(* ===== verification/WebSocketClient.v ===== *)
(** * src/ws/detail/websocket_client.cpp: the WebSocket client

    The client as a state machine: the caller's [connect], [disconnect]
    and [send], and the handlers the I/O thread runs inside
    [io_context::run] (read loop, ping timer, reconnect timer, posted
    work).  [pending] are the operations outstanding on the [io_context];
    it is stopped by [stop()] and by running out of work, and the sources
    never [restart()] it.  A handler runs to its end before the next one
    and before the caller acts (WsInterleave.v lets the caller in between);
    a read on a stream object that has been replaced can only be aborted.
    The network decides which handler runs next and with what result. *)

From S2P Require Import Prelude Errors CppLib CoreTypes HttpClient.
Local Open Scope Z_scope.

Module Wss.

(** [ParsedWssUrl::from] *)
Record ParsedWssUrl : Type := { host : string; port : string }.

Definition from (url : string) : outcome exn ParsedWssUrl :=
  match String.index 0 "://" url with
  | None => Throw (std_invalid_argument ("Invalid WebSocket URL: " +:+ url))
  | Some pos =>
      let '(h, p) := Url.host_and_port url (pos + 3) "443" in Ok {| host := h; port := p |}
  end.

(** An outstanding operation of the [io_context]. *)
Inductive op : Type :=
| Read (g : nat)                         (* async_read on stream object [g] *)
| Ping                                   (* ping_timer *)
| Reconnect (attempt delay : Z)          (* the timer of attempt_reconnect *)
| Close                                  (* posted by disconnect *)
| Send (msg : string).                   (* posted by send *)

#[global] Instance op_eq_dec : EqDecision op.
Proof. solve_decision. Defined.

(** The calls of the user's handlers. *)
Inductive callback : Type := OnMessage (msg : string) | OnError (msg : string).

Record client : Type := Client {
  connected : bool;
  should_stop : bool;
  current_path : string;
  ws : nat;                     (* the stream object; 0 is none *)
  pending : list op;
  ioc_stopped : bool;
  io_thread : bool;             (* joinable *)
  calls : list callback;        (* made so far *)
  on_message : bool;            (* handlers set *)
  on_error : bool
}.

(** A client before its first [connect], with the handlers set so far. *)
Definition fresh (m e : bool) : client := Client false false "" 0 [] false false [] m e.
Definition make : client := fresh false false.

Definition set_message_handler (c : client) : client :=
  Client (connected c) (should_stop c) (current_path c) (ws c) (pending c) (ioc_stopped c)
         (io_thread c) (calls c) true (on_error c).
Definition set_error_handler (c : client) : client :=
  Client (connected c) (should_stop c) (current_path c) (ws c) (pending c) (ioc_stopped c)
         (io_thread c) (calls c) (on_message c) true.

Section client.
Context (config : WebSocketConfig).

Definition set_flags (con stop : bool) (c : client) : client :=
  Client con stop (current_path c) (ws c) (pending c) (ioc_stopped c)
         (io_thread c) (calls c) (on_message c) (on_error c).
Definition with_pending (p : list op) (c : client) : client :=
  Client (connected c) (should_stop c) (current_path c) (ws c) p (ioc_stopped c)
         (io_thread c) (calls c) (on_message c) (on_error c).
(** [if (on_error) on_error(msg)] and the like. *)
Definition handled (cb : callback) (c : client) : bool :=
  match cb with OnMessage _ => on_message c | OnError _ => on_error c end.
Definition call (cb : callback) (c : client) : client :=
  Client (connected c) (should_stop c) (current_path c) (ws c) (pending c) (ioc_stopped c)
         (io_thread c) (calls c ++ (if handled cb c then [cb] else []))
         (on_message c) (on_error c).
(** [ws = std::make_unique<WsStream>(...)] *)
Definition new_stream (c : client) : client :=
  Client (connected c) (should_stop c) (current_path c) (S (ws c)) (pending c) (ioc_stopped c)
         (io_thread c) (calls c) (on_message c) (on_error c).

Definition add_op (o : op) (c : client) : client := with_pending (pending c ++ [o]) c.

Definition do_read (c : client) : client := if should_stop c then c else add_op (Read (ws c)) c.

(** Replacing [ping_timer] cancels the wait of the old one. *)
Definition cancel_ping (c : client) : client := with_pending (filter (λ o, o ≠ Ping) (pending c)) c.
Definition do_ping_timer (c : client) : client := add_op Ping (cancel_ping c).

Definition attempt_reconnect (attempt delay : Z) (c : client) : client :=
  if should_stop c then c
  else if wc_max_reconnect_attempts config <=? attempt then
    call (OnError "Max reconnect attempts reached -- giving up") c
  else add_op (Reconnect attempt delay) c.

(** [jitter(base)] in milliseconds, where [dist(rng)] yields the double
    [draw / 2^53]: the product of two doubles, rounded to 53 significant
    bits, and truncated by the cast. *)
Definition jitter (base draw : Z) : Z :=
  let n := base * draw in
  let s := Z.max 0 (Z.log2 n - 52) in
  Dbl.rne_div n (2 ^ s) * 2 ^ s / 2 ^ 53.

(** [uniform_real_distribution(0.75, 1.25)] *)
Definition drawn (draw : Z) : Prop := 3 * 2 ^ 51 ≤ draw ≤ 5 * 2 ^ 51.

(** [std::min(delay * 2, 60)] *)
Definition next_delay (delay : Z) : Z := Z.min (delay * 2) 60.

Definition handle_read_error (ec : string) (c : client) : client :=
  if should_stop c then c
  else attempt_reconnect 0 (wc_reconnect_interval config)
         (call (OnError ("Read error: " +:+ ec)) (set_flags false (should_stop c) c)).

Definition handle_read_ok (text : option string) (c : client) : client :=
  if should_stop c then c
  else do_read (match text with Some msg => call (OnMessage msg) c | None => c end).

(** The ping timer's handler; [res] is the error of [ws->ping], if any. *)
Definition handle_ping (res : option string) (c : client) : client :=
  if should_stop c then c
  else if connected c then
    match res with
    | Some ec => attempt_reconnect 0 (wc_reconnect_interval config)
                   (call (OnError ("Ping failed: " +:+ ec)) (set_flags false (should_stop c) c))
    | None => do_ping_timer c
    end
  else do_ping_timer c.

(** The reconnect timer's handler; [res] is the exception's text, if any. *)
Definition handle_reconnect (attempt delay : Z) (res : option string) (c : client) : client :=
  if should_stop c then c
  else
    let c := call (OnError ("Reconnecting (attempt " +:+ Dec.to_string (attempt + 1) +:+ ")...")) c in
    let c := new_stream c in
    match res with
    | None => do_ping_timer (do_read (set_flags true (should_stop c) c))
    | Some what =>
        attempt_reconnect (attempt + 1) (next_delay delay)
          (call (OnError ("Reconnect attempt failed: " +:+ what)) (set_flags false (should_stop c) c))
    end.

Definition handle_send (res : option string) (c : client) : client :=
  if connected c then
    match res with Some ec => call (OnError ("Send error: " +:+ ec)) c | None => c end
  else c.

(** What the I/O layer reports. *)
Inductive event : Type :=
| ReadText (msg : string)
| ReadBinary
| ReadError (g : nat) (ec : string)
| PingDue (res : option string)
| ReconnectDue (attempt delay : Z) (res : option string)
| CloseDue
| SendDue (msg : string) (res : option string).

Fixpoint remove_op (o : op) (l : list op) : option (list op) :=
  match l with
  | [] => None
  | o' :: l => if decide (o = o') then Some l else (λ l', o' :: l') <$> remove_op o l
  end.

(** Which operation completes. *)
Definition completes (e : event) (c : client) : op :=
  match e with
  | ReadText _ | ReadBinary => Read (ws c)
  | ReadError g _ => Read g
  | PingDue _ => Ping
  | ReconnectDue a d _ => Reconnect a d
  | CloseDue => Close
  | SendDue msg _ => Send msg
  end.
(* ===== verification/WsInterleave.v ===== *)
(** * src/ws/detail/websocket_client.cpp between the statements

    WebSocketClient.v runs each handler of the I/O thread in one step.
    Here a handler is the list of its accesses to shared state, and the
    caller's [disconnect] and [send] may come between any two of them;
    [disconnect] itself is split the same way.  Without interference a
    handler does what it does there ([handler_agrees]).  [ping_timer] is a
    pointer that the I/O thread replaces and [disconnect] follows. *)

From S2P Require Import Prelude Errors CppLib CoreTypes HttpClient WebSocketClient.
Local Open Scope nat_scope.

Module Fine.
Import Wss.

Section fine.
Context (config : WebSocketConfig).

(** One access of the I/O thread. *)
Inductive instr : Type :=
| ICheckStop                            (* if (should_stop.load()) return; *)
| IConnected (b : bool)                 (* connected.store(b) *)
| ICall (cb : callback)                 (* if (on_...) on_...(msg) *)
| INewStream                            (* ws = std::make_unique<WsStream>(...) *)
| IDoRead                               (* do_read: its check *)
| IRead                                 (* do_read: async_read *)
| IDoPing                               (* do_ping_timer *)
| IPing (res : option string)           (* if (connected.load()) ... ping *)
| ISchedule (attempt delay : Z)         (* attempt_reconnect after its check *)
| IWrite (res : option string)          (* the handler posted by send *)
| IStop.                                (* ioc.stop() *)

(** [attempt_reconnect(attempt, delay)] *)
Definition reconnect_instrs (attempt delay : Z) : list instr := [ICheckStop; ISchedule attempt delay].

(** The statements of a handler. *)
Definition instrs (e : event) : list instr :=
  match e with
  | ReadText msg => [ICheckStop; ICall (OnMessage msg); IDoRead]
  | ReadBinary => [ICheckStop; IDoRead]
  | ReadError _ ec =>
      [ICheckStop; IConnected false; ICall (OnError ("Read error: " +:+ ec)); ICheckStop]
      ++ reconnect_instrs 0 (wc_reconnect_interval config)
  | PingDue res => [ICheckStop; IPing res; IDoPing]
  | ReconnectDue a d res =>
      [ICheckStop; ICall (OnError ("Reconnecting (attempt " +:+ Dec.to_string (a + 1) +:+ ")...")); INewStream]
      ++ match res with
         | None => [IConnected true; IDoRead; IDoPing]
         | Some what => [IConnected false; ICall (OnError ("Reconnect attempt failed: " +:+ what))]
                        ++ reconnect_instrs (a + 1) (next_delay d)
         end
  | CloseDue => [IStop]
  | SendDue _ res => [IWrite res]
  end.

(** One access, and what is left of the handler. *)
Definition exec_instr (i : instr) (c : client) (rest : list instr) : client * list instr :=
  match i with
  | ICheckStop => (c, if should_stop c then [] else rest)
  | IConnected b => (set_flags b (should_stop c) c, rest)
  | ICall cb => (call cb c, rest)
  | INewStream => (new_stream c, rest)
  | IDoRead => (c, if should_stop c then rest else IRead :: rest)
  | IRead => (add_op (Read (ws c)) c, rest)
  | IDoPing => (do_ping_timer c, rest)
  | IPing res =>
      if connected c then
        match res with
        | Some ec => (c, [IConnected false; ICall (OnError ("Ping failed: " +:+ ec))]
                         ++ reconnect_instrs 0 (wc_reconnect_interval config))
        | None => (c, rest)
        end
      else (c, rest)
  | ISchedule a d =>
      (if (wc_max_reconnect_attempts config <=? a)%Z then call (OnError "Max reconnect attempts reached -- giving up") c
       else add_op (Reconnect a d) c, rest)
  | IWrite res =>
      (match res with Some ec => if connected c then call (OnError ("Send error: " +:+ ec)) c else c | None => c end, rest)
  | IStop => (stop_ioc c, rest)
  end.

• Instructions for the task:
Everything from the first line of the material through the line containing "never [restart()] it." is to be printed exactly; lines after that are to be left out.

• Result:
(* ===== verification/WebSocketClient.v ===== *)
(** * src/ws/detail/websocket_client.cpp: the WebSocket client

    The client as a state machine: the caller's [connect], [disconnect]
    and [send], and the handlers the I/O thread runs inside
    [io_context::run] (read loop, ping timer, reconnect timer, posted
    work).  [pending] are the operations outstanding on the [io_context];
    it is stopped by [stop()] and by running out of work, and the sources
    never [restart()] it.  A handler runs to its end before the next one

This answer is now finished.